# Record extracts
•••
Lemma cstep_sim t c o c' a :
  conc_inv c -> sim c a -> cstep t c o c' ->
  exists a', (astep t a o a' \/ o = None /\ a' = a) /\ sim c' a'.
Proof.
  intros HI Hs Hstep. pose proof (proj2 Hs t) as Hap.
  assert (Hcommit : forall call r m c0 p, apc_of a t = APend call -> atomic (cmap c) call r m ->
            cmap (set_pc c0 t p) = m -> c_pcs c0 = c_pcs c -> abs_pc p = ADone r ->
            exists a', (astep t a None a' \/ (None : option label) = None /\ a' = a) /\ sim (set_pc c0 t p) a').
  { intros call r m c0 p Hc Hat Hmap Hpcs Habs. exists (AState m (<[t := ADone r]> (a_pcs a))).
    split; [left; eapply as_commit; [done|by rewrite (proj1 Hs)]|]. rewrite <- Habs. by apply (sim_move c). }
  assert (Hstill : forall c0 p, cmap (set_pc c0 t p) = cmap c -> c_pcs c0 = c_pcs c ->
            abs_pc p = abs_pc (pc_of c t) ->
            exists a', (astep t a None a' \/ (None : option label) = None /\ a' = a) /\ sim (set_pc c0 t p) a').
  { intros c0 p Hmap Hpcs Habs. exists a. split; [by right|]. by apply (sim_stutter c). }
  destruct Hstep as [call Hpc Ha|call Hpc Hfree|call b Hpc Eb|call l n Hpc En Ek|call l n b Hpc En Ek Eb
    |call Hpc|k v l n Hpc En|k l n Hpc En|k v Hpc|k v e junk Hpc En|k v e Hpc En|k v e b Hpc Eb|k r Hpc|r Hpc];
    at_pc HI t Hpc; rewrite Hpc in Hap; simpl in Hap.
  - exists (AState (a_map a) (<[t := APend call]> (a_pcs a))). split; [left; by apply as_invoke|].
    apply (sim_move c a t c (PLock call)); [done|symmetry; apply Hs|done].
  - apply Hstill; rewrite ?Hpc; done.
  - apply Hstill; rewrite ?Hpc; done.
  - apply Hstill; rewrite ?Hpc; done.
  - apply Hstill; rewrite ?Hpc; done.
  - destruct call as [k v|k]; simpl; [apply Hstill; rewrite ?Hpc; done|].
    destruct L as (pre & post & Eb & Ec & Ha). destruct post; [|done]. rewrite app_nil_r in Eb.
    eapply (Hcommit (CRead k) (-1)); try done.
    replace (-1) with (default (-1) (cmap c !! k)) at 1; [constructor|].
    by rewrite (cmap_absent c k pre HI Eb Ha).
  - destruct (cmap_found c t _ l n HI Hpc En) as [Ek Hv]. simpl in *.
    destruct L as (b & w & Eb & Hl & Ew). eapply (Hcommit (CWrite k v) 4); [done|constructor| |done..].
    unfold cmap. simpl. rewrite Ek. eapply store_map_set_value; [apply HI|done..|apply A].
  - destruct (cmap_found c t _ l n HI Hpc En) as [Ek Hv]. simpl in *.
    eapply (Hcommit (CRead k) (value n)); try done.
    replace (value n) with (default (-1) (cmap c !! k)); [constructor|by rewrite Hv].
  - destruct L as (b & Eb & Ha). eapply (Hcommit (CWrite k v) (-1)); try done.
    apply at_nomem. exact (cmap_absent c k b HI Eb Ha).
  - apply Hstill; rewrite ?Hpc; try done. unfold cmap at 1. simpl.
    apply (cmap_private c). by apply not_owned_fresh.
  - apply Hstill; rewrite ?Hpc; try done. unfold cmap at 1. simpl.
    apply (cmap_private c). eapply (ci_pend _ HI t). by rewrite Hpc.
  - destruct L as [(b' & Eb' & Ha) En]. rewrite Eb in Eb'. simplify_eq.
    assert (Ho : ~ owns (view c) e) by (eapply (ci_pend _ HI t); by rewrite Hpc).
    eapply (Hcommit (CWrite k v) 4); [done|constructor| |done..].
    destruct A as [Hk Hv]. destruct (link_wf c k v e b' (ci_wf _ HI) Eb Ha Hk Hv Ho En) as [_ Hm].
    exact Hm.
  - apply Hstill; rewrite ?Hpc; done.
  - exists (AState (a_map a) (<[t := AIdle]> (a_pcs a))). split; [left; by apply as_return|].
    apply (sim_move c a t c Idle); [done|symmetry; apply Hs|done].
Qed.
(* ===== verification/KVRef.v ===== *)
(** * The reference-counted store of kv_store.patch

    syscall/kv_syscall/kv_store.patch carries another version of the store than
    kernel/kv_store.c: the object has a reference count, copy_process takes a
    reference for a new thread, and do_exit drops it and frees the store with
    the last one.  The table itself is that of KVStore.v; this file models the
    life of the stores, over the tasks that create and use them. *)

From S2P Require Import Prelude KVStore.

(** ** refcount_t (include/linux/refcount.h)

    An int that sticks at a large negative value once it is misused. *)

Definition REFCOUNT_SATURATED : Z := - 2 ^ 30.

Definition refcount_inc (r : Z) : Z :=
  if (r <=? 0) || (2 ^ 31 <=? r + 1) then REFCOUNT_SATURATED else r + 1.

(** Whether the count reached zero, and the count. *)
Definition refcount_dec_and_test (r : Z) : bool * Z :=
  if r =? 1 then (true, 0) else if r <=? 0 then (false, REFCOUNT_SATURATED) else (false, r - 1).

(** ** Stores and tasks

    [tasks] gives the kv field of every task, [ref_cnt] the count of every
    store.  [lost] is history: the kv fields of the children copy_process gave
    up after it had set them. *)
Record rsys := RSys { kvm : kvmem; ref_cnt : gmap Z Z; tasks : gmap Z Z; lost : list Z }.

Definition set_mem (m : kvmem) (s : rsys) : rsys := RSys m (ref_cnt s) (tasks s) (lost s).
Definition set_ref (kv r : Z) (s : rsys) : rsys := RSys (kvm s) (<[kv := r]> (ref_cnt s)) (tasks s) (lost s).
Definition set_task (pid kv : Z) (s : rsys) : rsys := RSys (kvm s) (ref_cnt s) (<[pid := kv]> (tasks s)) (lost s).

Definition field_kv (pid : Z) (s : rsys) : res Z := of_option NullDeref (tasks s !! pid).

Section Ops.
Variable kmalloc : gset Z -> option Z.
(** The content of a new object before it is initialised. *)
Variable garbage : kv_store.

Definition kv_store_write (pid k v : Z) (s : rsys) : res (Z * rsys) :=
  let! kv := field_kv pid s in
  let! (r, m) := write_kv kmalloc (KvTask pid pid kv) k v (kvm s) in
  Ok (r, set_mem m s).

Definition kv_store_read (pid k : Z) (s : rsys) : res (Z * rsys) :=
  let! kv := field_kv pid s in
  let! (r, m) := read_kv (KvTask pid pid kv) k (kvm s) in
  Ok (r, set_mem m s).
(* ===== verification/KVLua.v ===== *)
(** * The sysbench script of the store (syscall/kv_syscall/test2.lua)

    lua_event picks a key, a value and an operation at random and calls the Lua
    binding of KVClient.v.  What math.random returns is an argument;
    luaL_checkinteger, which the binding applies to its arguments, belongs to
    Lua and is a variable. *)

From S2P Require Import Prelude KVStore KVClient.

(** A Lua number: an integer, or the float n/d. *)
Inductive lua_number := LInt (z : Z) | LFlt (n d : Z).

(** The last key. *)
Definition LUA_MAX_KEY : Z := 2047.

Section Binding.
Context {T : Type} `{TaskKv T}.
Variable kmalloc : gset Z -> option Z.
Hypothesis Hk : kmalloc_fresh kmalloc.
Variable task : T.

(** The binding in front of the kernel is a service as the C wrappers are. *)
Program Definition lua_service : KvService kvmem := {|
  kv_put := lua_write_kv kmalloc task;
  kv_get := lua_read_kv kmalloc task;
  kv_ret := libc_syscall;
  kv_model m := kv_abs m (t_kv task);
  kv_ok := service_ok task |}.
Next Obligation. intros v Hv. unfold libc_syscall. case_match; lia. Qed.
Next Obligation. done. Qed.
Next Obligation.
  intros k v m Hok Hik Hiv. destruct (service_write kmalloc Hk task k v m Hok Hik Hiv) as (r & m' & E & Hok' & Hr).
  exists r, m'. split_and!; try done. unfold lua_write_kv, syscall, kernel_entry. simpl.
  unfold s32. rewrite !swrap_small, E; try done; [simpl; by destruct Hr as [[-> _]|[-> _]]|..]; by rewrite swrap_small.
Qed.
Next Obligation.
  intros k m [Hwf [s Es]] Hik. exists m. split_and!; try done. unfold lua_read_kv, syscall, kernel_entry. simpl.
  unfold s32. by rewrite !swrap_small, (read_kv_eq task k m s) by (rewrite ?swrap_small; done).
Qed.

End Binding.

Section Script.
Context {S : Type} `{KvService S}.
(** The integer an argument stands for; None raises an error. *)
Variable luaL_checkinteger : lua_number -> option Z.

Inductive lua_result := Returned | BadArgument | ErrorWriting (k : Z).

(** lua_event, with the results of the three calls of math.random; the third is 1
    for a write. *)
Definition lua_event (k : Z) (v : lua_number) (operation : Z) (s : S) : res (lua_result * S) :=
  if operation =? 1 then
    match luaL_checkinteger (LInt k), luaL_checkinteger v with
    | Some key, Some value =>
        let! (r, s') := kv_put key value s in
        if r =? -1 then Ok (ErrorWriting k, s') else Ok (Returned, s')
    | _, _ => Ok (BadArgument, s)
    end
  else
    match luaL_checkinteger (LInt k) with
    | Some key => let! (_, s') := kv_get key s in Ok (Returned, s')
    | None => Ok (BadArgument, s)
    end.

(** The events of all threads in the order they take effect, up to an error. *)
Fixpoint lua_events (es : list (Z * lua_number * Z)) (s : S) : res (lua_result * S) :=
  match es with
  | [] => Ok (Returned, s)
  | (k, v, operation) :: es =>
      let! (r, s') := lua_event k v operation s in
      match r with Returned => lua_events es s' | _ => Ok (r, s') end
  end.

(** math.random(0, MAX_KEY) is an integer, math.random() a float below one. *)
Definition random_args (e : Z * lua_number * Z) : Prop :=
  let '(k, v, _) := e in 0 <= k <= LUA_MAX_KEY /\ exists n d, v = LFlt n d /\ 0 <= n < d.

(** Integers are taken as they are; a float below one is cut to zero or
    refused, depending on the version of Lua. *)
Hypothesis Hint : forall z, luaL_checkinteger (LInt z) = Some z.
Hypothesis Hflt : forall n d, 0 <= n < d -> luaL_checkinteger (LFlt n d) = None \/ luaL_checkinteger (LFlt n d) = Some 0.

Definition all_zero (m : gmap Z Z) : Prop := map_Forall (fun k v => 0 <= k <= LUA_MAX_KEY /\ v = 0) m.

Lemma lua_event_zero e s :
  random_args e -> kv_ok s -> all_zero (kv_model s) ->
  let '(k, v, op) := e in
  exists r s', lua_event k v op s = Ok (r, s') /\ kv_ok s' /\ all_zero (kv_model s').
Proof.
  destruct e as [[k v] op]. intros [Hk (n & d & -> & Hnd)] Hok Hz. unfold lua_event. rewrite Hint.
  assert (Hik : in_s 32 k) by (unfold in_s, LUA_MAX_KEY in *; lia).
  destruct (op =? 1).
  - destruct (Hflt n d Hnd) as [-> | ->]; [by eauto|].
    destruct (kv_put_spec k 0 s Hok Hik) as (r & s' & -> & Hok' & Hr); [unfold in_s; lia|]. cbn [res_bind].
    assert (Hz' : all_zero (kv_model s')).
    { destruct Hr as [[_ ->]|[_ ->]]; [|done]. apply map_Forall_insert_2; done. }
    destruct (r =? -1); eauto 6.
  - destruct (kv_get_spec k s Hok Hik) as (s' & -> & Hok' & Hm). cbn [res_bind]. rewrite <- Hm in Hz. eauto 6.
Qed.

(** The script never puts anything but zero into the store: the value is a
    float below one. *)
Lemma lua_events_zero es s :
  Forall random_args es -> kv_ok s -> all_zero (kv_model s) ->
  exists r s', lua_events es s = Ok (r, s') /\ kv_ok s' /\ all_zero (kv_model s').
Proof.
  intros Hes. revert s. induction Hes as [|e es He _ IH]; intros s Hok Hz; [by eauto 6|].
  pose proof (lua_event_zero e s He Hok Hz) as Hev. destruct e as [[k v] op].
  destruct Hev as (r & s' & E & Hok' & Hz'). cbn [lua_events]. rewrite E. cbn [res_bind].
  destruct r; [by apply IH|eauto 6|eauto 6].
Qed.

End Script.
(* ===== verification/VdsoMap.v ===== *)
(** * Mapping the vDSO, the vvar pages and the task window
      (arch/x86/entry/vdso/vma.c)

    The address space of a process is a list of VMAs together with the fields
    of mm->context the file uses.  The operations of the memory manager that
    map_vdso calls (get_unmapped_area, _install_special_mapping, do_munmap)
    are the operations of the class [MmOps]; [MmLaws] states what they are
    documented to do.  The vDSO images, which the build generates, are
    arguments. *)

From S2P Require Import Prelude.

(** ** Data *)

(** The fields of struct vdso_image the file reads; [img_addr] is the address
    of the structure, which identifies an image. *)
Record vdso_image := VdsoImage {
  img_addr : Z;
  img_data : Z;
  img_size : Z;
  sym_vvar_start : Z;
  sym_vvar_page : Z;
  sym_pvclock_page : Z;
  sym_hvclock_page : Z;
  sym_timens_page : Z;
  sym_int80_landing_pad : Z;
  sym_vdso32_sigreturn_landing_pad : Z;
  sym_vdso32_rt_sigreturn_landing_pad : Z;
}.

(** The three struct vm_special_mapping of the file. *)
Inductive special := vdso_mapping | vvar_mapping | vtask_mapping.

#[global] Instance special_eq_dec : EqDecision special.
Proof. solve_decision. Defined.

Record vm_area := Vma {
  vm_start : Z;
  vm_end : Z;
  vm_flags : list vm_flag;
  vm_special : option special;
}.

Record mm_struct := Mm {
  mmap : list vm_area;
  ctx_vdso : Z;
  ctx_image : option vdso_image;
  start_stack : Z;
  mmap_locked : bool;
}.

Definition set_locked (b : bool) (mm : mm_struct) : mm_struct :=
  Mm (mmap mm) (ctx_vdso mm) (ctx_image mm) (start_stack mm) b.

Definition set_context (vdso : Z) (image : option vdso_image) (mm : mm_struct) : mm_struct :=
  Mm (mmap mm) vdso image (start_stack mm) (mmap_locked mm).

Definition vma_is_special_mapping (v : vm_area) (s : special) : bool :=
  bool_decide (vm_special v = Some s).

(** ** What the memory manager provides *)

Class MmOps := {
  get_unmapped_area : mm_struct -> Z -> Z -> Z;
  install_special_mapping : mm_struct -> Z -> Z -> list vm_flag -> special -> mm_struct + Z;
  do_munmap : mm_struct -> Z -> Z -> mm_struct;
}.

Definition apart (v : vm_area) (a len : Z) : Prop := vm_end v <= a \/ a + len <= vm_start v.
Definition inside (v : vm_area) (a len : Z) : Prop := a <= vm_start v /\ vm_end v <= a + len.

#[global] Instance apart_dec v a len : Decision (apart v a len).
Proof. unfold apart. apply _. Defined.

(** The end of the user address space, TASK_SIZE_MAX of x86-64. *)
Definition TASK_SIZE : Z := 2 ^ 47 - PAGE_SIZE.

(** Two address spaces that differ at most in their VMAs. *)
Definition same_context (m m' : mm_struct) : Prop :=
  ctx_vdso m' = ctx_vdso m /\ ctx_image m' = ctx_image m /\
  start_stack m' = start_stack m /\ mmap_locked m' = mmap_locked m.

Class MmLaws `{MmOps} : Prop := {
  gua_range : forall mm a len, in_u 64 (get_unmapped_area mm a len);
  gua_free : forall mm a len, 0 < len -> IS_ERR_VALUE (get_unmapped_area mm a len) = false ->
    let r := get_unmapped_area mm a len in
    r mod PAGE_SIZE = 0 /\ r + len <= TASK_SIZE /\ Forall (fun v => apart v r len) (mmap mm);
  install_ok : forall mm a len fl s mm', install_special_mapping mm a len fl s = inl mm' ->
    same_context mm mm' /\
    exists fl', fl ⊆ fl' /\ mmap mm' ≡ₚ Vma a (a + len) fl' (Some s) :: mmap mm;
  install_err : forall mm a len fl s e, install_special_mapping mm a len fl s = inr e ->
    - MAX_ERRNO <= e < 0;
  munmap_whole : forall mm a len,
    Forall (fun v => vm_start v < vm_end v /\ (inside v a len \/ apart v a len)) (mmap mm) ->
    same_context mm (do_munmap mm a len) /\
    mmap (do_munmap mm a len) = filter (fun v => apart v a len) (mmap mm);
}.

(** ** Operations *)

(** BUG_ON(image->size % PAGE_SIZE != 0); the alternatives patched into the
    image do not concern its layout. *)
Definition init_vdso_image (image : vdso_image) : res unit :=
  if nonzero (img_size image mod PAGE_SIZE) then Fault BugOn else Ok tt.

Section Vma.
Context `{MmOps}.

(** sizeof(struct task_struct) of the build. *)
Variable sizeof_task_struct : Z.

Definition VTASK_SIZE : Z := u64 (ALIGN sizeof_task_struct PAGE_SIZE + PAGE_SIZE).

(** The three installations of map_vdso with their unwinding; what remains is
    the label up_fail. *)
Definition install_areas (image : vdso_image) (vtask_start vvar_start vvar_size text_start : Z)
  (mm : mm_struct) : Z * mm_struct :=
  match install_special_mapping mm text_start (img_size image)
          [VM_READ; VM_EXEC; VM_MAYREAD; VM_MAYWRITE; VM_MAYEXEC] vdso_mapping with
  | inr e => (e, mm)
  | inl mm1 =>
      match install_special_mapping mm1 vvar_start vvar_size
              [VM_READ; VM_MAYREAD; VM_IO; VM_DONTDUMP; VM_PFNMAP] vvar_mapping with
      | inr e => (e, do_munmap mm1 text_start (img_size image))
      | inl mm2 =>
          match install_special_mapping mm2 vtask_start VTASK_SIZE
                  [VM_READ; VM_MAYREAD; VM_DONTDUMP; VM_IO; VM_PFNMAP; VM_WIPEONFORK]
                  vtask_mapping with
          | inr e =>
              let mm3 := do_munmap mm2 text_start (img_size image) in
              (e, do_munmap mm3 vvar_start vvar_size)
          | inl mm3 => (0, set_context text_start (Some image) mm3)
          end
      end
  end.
•••
# About this task
Starting at the line above that contains "do_munmap : mm_struct", write out each line exactly until the line that contains "image do not concern its layout. *)" has been written, and stop there.

# Solution to this problem
  do_munmap : mm_struct -> Z -> Z -> mm_struct;
}.

Definition apart (v : vm_area) (a len : Z) : Prop := vm_end v <= a \/ a + len <= vm_start v.
Definition inside (v : vm_area) (a len : Z) : Prop := a <= vm_start v /\ vm_end v <= a + len.

#[global] Instance apart_dec v a len : Decision (apart v a len).
Proof. unfold apart. apply _. Defined.

(** The end of the user address space, TASK_SIZE_MAX of x86-64. *)
Definition TASK_SIZE : Z := 2 ^ 47 - PAGE_SIZE.

(** Two address spaces that differ at most in their VMAs. *)
Definition same_context (m m' : mm_struct) : Prop :=
  ctx_vdso m' = ctx_vdso m /\ ctx_image m' = ctx_image m /\
  start_stack m' = start_stack m /\ mmap_locked m' = mmap_locked m.

Class MmLaws `{MmOps} : Prop := {
  gua_range : forall mm a len, in_u 64 (get_unmapped_area mm a len);
  gua_free : forall mm a len, 0 < len -> IS_ERR_VALUE (get_unmapped_area mm a len) = false ->
    let r := get_unmapped_area mm a len in
    r mod PAGE_SIZE = 0 /\ r + len <= TASK_SIZE /\ Forall (fun v => apart v r len) (mmap mm);
  install_ok : forall mm a len fl s mm', install_special_mapping mm a len fl s = inl mm' ->
    same_context mm mm' /\
    exists fl', fl ⊆ fl' /\ mmap mm' ≡ₚ Vma a (a + len) fl' (Some s) :: mmap mm;
  install_err : forall mm a len fl s e, install_special_mapping mm a len fl s = inr e ->
    - MAX_ERRNO <= e < 0;
  munmap_whole : forall mm a len,
    Forall (fun v => vm_start v < vm_end v /\ (inside v a len \/ apart v a len)) (mmap mm) ->
    same_context mm (do_munmap mm a len) /\
    mmap (do_munmap mm a len) = filter (fun v => apart v a len) (mmap mm);
}.

(** ** Operations *)

(** BUG_ON(image->size % PAGE_SIZE != 0); the alternatives patched into the
    image do not concern its layout. *)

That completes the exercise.